- _ABOUT THIS EXERCISE_
In the records below, find each line that holds "exact" and return it.

- _EXERCISE MATERIALS_
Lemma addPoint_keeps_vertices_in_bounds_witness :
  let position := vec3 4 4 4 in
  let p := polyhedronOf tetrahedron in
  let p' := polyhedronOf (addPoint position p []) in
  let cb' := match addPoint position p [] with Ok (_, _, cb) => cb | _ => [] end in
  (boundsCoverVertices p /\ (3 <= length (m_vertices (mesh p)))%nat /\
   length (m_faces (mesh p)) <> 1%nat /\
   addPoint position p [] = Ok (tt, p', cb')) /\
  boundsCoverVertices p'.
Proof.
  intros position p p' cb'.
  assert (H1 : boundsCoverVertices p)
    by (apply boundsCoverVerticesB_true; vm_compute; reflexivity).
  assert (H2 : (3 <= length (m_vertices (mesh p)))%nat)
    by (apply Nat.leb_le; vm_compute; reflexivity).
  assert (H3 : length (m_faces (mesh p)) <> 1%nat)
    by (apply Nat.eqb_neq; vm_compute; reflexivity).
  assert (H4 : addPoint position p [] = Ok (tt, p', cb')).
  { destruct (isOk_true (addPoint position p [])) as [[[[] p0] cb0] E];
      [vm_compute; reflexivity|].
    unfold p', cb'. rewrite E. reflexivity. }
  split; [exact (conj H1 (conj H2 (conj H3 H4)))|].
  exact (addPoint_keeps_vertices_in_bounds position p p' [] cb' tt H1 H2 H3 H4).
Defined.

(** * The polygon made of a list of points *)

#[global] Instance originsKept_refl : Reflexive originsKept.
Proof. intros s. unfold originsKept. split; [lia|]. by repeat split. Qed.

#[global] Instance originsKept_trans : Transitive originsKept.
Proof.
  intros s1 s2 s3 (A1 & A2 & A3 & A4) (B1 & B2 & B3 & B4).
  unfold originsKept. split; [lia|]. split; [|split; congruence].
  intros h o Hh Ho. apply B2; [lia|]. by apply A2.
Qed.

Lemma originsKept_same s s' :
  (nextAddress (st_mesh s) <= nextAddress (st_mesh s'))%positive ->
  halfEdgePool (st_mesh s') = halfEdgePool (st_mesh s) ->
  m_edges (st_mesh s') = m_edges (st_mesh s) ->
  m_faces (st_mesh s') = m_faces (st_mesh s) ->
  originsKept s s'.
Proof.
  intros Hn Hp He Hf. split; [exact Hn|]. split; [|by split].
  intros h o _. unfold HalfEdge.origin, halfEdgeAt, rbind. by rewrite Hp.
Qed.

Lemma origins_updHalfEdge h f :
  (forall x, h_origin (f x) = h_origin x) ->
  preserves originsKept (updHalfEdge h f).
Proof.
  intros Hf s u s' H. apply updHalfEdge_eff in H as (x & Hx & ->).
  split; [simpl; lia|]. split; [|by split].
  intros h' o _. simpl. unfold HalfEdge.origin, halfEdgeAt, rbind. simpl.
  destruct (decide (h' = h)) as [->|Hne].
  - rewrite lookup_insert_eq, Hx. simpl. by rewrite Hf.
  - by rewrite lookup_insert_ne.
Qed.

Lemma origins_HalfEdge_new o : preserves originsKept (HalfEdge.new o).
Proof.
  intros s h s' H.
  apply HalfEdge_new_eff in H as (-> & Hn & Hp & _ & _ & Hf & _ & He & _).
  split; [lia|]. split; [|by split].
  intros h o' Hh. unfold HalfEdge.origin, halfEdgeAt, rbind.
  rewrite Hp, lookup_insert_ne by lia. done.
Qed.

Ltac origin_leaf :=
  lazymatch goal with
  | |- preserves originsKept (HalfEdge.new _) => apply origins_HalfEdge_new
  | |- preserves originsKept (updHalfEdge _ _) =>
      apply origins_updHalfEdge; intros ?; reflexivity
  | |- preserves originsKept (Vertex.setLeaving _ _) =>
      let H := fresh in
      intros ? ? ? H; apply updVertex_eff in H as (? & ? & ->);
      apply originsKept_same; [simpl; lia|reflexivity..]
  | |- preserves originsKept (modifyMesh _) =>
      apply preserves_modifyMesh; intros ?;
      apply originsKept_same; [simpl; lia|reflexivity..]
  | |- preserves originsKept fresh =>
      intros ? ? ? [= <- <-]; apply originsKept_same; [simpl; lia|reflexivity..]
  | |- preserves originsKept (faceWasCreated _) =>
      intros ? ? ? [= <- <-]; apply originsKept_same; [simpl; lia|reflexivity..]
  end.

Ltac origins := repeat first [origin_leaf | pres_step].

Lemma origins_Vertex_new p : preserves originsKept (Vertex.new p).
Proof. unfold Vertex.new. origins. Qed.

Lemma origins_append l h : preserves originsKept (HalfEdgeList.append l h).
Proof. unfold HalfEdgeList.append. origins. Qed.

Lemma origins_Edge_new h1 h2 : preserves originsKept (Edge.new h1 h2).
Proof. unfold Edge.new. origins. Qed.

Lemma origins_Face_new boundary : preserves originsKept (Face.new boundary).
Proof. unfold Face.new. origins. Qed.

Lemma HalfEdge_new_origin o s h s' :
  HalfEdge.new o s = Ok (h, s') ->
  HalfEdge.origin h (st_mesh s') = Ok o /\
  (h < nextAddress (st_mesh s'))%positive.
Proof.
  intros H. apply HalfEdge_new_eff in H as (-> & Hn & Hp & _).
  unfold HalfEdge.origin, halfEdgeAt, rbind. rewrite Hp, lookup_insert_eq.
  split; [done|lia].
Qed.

---

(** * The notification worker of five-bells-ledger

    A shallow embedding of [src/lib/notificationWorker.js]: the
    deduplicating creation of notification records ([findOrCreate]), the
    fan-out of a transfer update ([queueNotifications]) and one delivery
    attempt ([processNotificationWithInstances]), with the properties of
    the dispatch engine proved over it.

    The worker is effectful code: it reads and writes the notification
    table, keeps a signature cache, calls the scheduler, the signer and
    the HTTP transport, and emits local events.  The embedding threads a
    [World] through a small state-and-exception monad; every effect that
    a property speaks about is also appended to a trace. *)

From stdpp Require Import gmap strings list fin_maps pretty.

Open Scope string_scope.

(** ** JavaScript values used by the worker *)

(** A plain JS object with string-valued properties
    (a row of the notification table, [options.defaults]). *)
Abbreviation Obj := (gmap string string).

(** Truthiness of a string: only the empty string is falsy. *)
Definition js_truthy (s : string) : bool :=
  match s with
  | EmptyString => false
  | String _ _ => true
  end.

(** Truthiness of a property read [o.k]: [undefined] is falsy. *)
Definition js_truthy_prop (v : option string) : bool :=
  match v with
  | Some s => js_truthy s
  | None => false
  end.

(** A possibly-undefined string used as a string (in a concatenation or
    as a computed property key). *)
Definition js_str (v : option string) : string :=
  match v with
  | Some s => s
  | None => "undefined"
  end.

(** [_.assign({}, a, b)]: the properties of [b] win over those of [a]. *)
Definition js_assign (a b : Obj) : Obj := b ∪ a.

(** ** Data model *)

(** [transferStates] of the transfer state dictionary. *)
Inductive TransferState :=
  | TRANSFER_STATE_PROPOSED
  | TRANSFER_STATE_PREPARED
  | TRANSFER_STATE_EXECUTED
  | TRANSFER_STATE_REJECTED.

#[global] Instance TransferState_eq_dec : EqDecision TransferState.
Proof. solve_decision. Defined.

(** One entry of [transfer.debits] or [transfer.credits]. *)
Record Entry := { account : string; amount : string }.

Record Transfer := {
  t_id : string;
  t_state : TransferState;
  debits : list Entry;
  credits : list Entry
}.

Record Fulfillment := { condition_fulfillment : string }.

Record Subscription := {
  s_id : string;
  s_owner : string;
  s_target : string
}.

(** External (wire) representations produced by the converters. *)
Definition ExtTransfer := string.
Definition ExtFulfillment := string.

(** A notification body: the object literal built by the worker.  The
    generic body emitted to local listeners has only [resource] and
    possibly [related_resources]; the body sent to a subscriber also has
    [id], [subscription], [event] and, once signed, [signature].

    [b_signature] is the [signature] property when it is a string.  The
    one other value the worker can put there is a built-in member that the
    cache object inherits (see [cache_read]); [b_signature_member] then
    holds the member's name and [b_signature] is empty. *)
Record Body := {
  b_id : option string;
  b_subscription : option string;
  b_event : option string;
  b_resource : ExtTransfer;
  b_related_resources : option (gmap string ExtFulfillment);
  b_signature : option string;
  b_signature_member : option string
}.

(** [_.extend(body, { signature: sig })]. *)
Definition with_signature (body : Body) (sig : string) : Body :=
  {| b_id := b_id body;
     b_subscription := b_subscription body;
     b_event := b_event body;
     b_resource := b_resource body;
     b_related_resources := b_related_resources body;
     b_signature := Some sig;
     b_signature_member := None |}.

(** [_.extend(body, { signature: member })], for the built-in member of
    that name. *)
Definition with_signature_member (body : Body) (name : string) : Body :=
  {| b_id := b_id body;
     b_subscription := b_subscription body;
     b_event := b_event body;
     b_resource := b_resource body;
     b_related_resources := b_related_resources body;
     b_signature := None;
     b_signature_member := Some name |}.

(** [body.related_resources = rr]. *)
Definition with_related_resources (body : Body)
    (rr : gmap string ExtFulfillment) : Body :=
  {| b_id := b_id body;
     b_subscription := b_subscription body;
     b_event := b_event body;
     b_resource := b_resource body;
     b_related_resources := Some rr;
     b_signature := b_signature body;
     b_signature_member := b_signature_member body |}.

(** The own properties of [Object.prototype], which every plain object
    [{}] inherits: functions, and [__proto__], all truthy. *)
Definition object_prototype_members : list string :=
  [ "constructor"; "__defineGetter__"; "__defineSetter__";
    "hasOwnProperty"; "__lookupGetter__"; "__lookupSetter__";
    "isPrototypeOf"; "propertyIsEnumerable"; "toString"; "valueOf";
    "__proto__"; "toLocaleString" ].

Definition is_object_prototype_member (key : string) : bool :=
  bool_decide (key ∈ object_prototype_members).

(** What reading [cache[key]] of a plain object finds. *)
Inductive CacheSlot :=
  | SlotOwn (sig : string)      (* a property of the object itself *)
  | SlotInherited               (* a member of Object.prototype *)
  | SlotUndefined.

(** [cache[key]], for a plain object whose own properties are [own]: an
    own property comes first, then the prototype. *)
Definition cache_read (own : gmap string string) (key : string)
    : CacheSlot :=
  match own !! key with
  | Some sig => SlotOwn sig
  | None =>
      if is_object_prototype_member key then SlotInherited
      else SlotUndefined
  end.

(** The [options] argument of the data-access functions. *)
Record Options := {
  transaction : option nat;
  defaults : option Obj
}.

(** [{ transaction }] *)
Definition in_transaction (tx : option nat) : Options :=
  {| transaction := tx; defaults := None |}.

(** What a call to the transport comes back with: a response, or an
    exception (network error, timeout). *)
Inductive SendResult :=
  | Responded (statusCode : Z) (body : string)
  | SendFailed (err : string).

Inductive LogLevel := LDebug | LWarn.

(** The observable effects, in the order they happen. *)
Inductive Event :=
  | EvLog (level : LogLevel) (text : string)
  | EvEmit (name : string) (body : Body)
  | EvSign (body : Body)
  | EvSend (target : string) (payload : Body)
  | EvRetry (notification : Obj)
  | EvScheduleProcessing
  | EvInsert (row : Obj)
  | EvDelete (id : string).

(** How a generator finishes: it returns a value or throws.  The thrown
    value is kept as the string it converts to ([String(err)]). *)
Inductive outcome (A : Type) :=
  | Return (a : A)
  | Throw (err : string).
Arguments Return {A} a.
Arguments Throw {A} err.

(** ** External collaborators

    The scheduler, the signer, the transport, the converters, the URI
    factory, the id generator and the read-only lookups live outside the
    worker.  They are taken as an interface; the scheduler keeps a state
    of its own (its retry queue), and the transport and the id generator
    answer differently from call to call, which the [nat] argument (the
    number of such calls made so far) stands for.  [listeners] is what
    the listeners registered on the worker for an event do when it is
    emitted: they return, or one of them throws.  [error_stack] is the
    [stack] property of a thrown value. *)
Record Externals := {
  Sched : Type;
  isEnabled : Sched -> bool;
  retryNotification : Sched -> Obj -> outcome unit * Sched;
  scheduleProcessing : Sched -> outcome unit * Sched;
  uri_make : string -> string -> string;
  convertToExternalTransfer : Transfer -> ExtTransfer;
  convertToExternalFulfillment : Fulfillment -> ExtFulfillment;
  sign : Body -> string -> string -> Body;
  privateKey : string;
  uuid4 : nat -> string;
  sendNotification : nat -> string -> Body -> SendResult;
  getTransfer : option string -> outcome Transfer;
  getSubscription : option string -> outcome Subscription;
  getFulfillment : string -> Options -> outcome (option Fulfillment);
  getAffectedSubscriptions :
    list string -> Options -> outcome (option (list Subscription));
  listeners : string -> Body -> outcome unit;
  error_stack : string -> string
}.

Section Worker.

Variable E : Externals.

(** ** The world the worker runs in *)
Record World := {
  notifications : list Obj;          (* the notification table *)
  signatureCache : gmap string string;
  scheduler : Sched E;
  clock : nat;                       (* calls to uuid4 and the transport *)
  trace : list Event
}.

- _EXERCISE OUTPUT_
  split; [exact (conj H1 (conj H2 (conj H3 H4)))|].
  exact (addPoint_keeps_vertices_in_bounds position p p' [] cb' tt H1 H2 H3 H4).
  intros Hn Hp He Hf. split; [exact Hn|]. split; [|by split].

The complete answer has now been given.